Today we have an exercise in keeping an open mind, and in that spirit I went into the theater for That’s My Boy without seeing any reviews for it. Honestly, I think avoiding Rotten Tomatoes actually helped me enjoy this movie more than I would’ve otherwise and I’d like to continue this practice of going into movies with a critical blank slate. In any case, I’m going to write a simple review for a simple movie, so without further ado, here is my opinion of That’s My Boy.
As the trailers clearly illustrate, That’s My Boy is based around a teacher-student relationship that ends in a pregnancy. Twenty years later, we enter in on Danny (Sandler) trying to repair relations with his estranged son Todd (Andy Samberg) in order to repay Danny’s debt to the IRS by getting Todd to appear on a televised reunion with his father and imprisoned mother. While most of the advertising focuses on the unique father/son dynamic of a child being raised by a slightly older child, most of the movie is less unique in that it focuses on the main characters trying to play along with a story that isn’t true in order to save face for the family. In this case, Danny is pretending to be a friend of Todd’s rather than his father and this ruse is the center of the majority of the plot.
If you want to know what That’s My Boy is like, try to imagine a mix between The Hangover and a male version of Bridesmaids except rather than Kristin Wiig or the Wolfpack you’re stuck with Adam Sandler with an annoyingly overdone Boston accent. The result is a movie that is admittedly quite funny at times, but it never feels like more than a less intelligent cousin of those two greatly superior movies. Most parts of the movie feel really familiar for this reason, and in my opinion the only thing that saves it from feeling like any other Adam Sandler low-brow comedy is the addition of Andy Samberg. As one of the only people on the planet who actually liked Hot Rod, I would probably enjoy any movie better with the SNL alum in it and That’s My Boy is no exception. Sure, his character’s dorkiness gets a little old after a while and it’s not a role I’ll remember until the end of time, it’s still a saving grace for a movie like this, with so many unlikable characters, to have a least one likable one and Samberg fits that bill just fine.

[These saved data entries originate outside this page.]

Lemma run_at f k d :
  at_version k d -> runMigrations f d = if reads_ok f then apply_all (tx_ok f) (drop k migrations) d else (false, d).
Proof.
  intros [Hb Hs Hv _ _]. unfold runMigrations, getCurrentVersion. destruct (reads_ok f); [|done].
  assert ((match tables (schema d) !! "schema_version" with None => 0 | Some _ => fold_right Z.max 0 (versions d) end) = Z.of_nat k) as ->.
  { destruct k as [|k]; [by rewrite Hs|]. pose proof (version_step k ltac:(unfold last_version in *; lia)) as Hst. unfold version_steps in Hst.
    destruct (migrations !! k); [|done]. bsimpl. unfold has_columns in H1. rewrite Hs. destruct (tables (schema_at (S k)) !! _); [|done].
    rewrite Hv. apply applied_max. }
  rewrite migrations_sorted. f_equal. clear -Hb. unfold last_version in Hb.
  do 17 (destruct k as [|k]; [by vm_compute|]). lia.
Qed.

Lemma step_at e k d : at_version k d -> exists k', (k <= k')%nat /\ at_version k' (step d e).
Proof.
  intros Ha. destruct e as [f|r]; cbn [step].
  - rewrite (run_at f k d Ha). destruct (reads_ok f); [|by exists k].
    destruct (apply_rest (tx_ok f) k d Ha) as (k' & Hk & H & _). by exists k'.
  - exists k. split; [done|]. destruct Ha as [Hb Hs Hv Hi Hn]. unfold insert_rule. destruct (tables (schema d) !! _); [|done].
    destruct (_ || _) eqn:E; [done|]. bsimpl. split; cbn [schema versions policies]; try done.
    + rewrite fmap_app. apply NoDup_app. split; [done|]. split; [|apply NoDup_singleton]. intros x Hx Hx'.
      apply list_elem_of_singleton in Hx'. by subst.
    + intros H15. rewrite fmap_app. apply NoDup_app. split; [by apply Hn|]. split; [|apply NoDup_singleton]. intros x Hx Hx'.
      apply list_elem_of_singleton in Hx'. subst x. rewrite Hs in H0. apply andb_false_iff in H0 as [H0|H0]; [|by bsimpl].
      exfalso. bsimpl. apply H0. clear -Hb H15. unfold last_version in Hb.
      assert (k = 15 \/ k = 16)%nat as [-> | ->] by lia; by vm_compute; eexists.
Qed.

Lemma history_at es : exists k, at_version k (history es).
Proof.
  unfold history. induction es as [|e es IH] using rev_ind.
  - exists 0%nat. split; try done; cbn; try constructor. unfold last_version. lia.
  - rewrite foldl_app. destruct IH as [k Hk]. destruct (step_at e k _ Hk) as (k' & _ & H). by exists k'.
Qed.

(** C25: The migrations resume where they stopped.  After any history of boots, each
    possibly interrupted, and of rules inserted in between, the recorded versions are
    1 to some [k] and the schema is that of the first [k] migrations.  A run that is
    not interrupted succeeds; one that succeeds leaves all sixteen versions, recorded
    once each, with the names of the rules unique and none of them lost; and from then
    on no run changes anything. *)
Theorem migrations_resume (es : list Event) (f : RunFaults) :
  let d := history es in
  let r := runMigrations f d in
  (exists k, versions d = applied k /\ schema d = schema_at k /\ (k <= last_version)%nat) /\
  (reads_ok f = true -> (forall v, tx_ok f v = true) -> r.1 = true) /\
  (forall n, n ∈ snd <$> policies d -> n ∈ snd <$> policies r.2) /\
  (r.1 = true -> schema r.2 = schema_at last_version /\ versions r.2 = applied last_version /\ NoDup (snd <$> policies r.2) /\
     forall f', (runMigrations f' r.2).2 = r.2).
Proof.
  cbn zeta. destruct (history_at es) as [k Hk]. set (d := history es) in *. clearbody d.
  split; [exists k; by destruct Hk|]. rewrite (run_at f k d Hk). destruct (reads_ok f); [|by split_and!].
  destruct (apply_rest (tx_ok f) k d Hk) as (k' & _ & Ha & Hd & Hok & Hsub). split_and!; [by intros _|exact Hsub|].
  intros Hr. rewrite (Hd Hr) in Ha. pose proof Ha as [_ Hs Hv _ Hn]. split_and!; [done|done|apply Hn; unfold last_version; lia|].
  intros f'. rewrite (run_at f' last_version _ Ha). by destruct (reads_ok f').
Qed.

Mr. Samberg is not the top billed name however, and he’s not the one most people will see the movie for. Adam Sandler has been one of the most bafflingly consistent box office draws of the past two decades, with more $100+ million grossing movies than any other actor in the time frame. His last project (Jack and Jill) though drew an unprecedented level of critical scorn and failed to make up for that poor quality at the box office, so That’s My Boy was a big test of whether or not Sandler’s star power has begun to fade. The answer is that while his shtick is getting old, he has the sort of dumb appeal which will never quite fade away entirely. This movie marks much more of a return to normalcy for Mr. Sandler though, hearkening back to his more idiotic (and much funnier) early roles like Happy Gilmore. While his character’s personality is pretty grating, it actually plays pretty well off of Samberg’s awkwardness and makes for some decent laughs.
Verdict: 4.5/10 Sub-Par
That’s My Boy is neither original, nor smart, not particularly good in any substantive sense but that doesn’t mean that I didn’t like it. It is par for the course dumb entertainment, and even reaches above average moments when some of the funnier characters and Cameo appearances steal the scenes (Any fans of Grandma’s Boy should watch it if nothing else than a great cameo from one of its characters near the end of the movie). I would recommend this movie to anyone who is in the mood for dumb fun and not much more than that. It may not be on par with his earlier material, but if nothing else it is at least a step up from playing his own twin sister.